**Activity**
How many lines in the entries below contain the string "Hcur"? Reply with the number only.

(Listed records begins)

Lemma wp_init_page_tables (Q : unit -> kst -> Prop) k :
  addr (g_frame_page_directory k) = kpd ->
  (forall m', (forall c, 0 <= c < 1024 -> pde m' c = table_pde c (pde (mem k) c)) ->
     (forall a, PT_BASE <= a < PT_BASE + 0x400000 -> rd8 m' a = 0) ->
     (forall a, ~ (kpd <= a < kpd + 4096) -> ~ (PT_BASE <= a < PT_BASE + 0x400000) ->
        rd8 m' a = rd8 (mem k) a) ->
     Q tt (set_mem (fun _ => m') k)) ->
  wp init_page_tables Q k.
Proof.
  intros Hd HQ. pose proof kpd_range as (?&?&_&_). unfold init_page_tables. apply wp_bind.
  apply (wp_while (fun c k' => 0 <= c <= 1024 /\ exists m', k' = set_mem (fun _ => m') k /\
      (forall i, 0 <= i < 1024 -> pde m' i = if decide (i < c) then table_pde i (pde (mem k) i) else pde (mem k) i) /\
      (forall a, ~ (kpd <= a < kpd + 4096) -> rd8 m' a = rd8 (mem k) a))
    (fun c _ => 1024 - c)).
  - split; [lia|]. exists (mem k). split; [by destruct k|]. split; [|done].
    intros i Hi. by rewrite decide_False by lia.
  - lia.
  - intros c k' [? _]. lia.
  - intros c k' (Hc & m1 & -> & Hpd & Hr). destruct (Z.ltb_spec c 1024) as [Hlt|Hge].
    + unfold get_kpd_frame. wp_go. cbn [g_frame_page_directory set_mem mem]. rewrite Hd, ka_pde_low by lia.
      fold (pde m1 c). rewrite pres_present, table_address by lia.
      assert (Hnext : forall v, w32 v = v -> v = table_pde c (pde (mem k) c) ->
        forall m', m' = wr32 m1 (kpd + 4 * c) v ->
        (forall i, 0 <= i < 1024 -> pde m' i = if decide (i < c + 1)
           then table_pde i (pde (mem k) i) else pde (mem k) i) /\
        (forall a, ~ (kpd <= a < kpd + 4096) -> rd8 m' a = rd8 (mem k) a)).
      { intros v Hv Ev m' ->. split.
        - intros i Hi. rewrite pde_wr_pde, Hpd, Hv by done. destruct (decide (c = i)) as [<-|].
          + by rewrite decide_True by lia.
          + destruct (decide (i < c)); [rewrite decide_True by lia|rewrite decide_False by lia]; done.
        - intros a Ha. rewrite rd8_wr32_ne by lia. by apply Hr. }
      assert (Hcur : pde m1 c = pde (mem k) c) by (rewrite Hpd, decide_False by lia; done).
      apply wp_when.
      * intros Hnp. apply wp_store_pde; [apply ka_pde_low; lia|]. wp_go. unfold w16.
        rewrite Z.mod_small by lia. split; [|lia]. split; [lia|].
        eexists. split; [reflexivity|]. eapply Hnext; [| |reflexivity]; rewrite Hcur in *.
        -- apply w32_small. change 4294967296 with (2 ^ 32). apply setf_range; [lia..|apply pde_range].
        -- unfold table_pde. by destruct (present _).
      * intros Hnp. wp_go. unfold w16. rewrite Z.mod_small by lia. split; [|lia]. split; [lia|].
        exists m1. split; [done|]. split; [|done]. intros i Hi. rewrite Hpd by done.
        destruct (decide (i = c)) as [->|]; [|destruct (decide (i < c));
          [rewrite decide_True by lia|rewrite decide_False by lia]; done].
        rewrite decide_False, decide_True by lia. rewrite Hcur in Hnp. unfold table_pde.
        by destruct (present (pde (mem k) c)).
    + apply wp_ret. apply wp_memset; [change PAGE_TABLES_START_VADDR with 0xC0400000; unfold linear, SYSTEM_ADDR_BASE; lia|lia|].
      change (ka PAGE_TABLES_START_VADDR) with PT_BASE. cbn [mem set_mem].
      intros m2 Hm2. apply (HQ m2).
      * intros i Hi. transitivity (pde m1 i).
        { apply rd32_ext. intros a Ha. rewrite Hm2. unfold PT_BASE. rewrite decide_False; [done|lia]. }
        rewrite Hpd by done. by rewrite decide_True by lia.
      * intros a Ha. rewrite Hm2. by rewrite decide_True by lia.
      * intros a Ha1 Ha2. rewrite Hm2, decide_False by lia. by apply Hr.
Qed.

(Listed records ends)

**Answer for this exercise**
3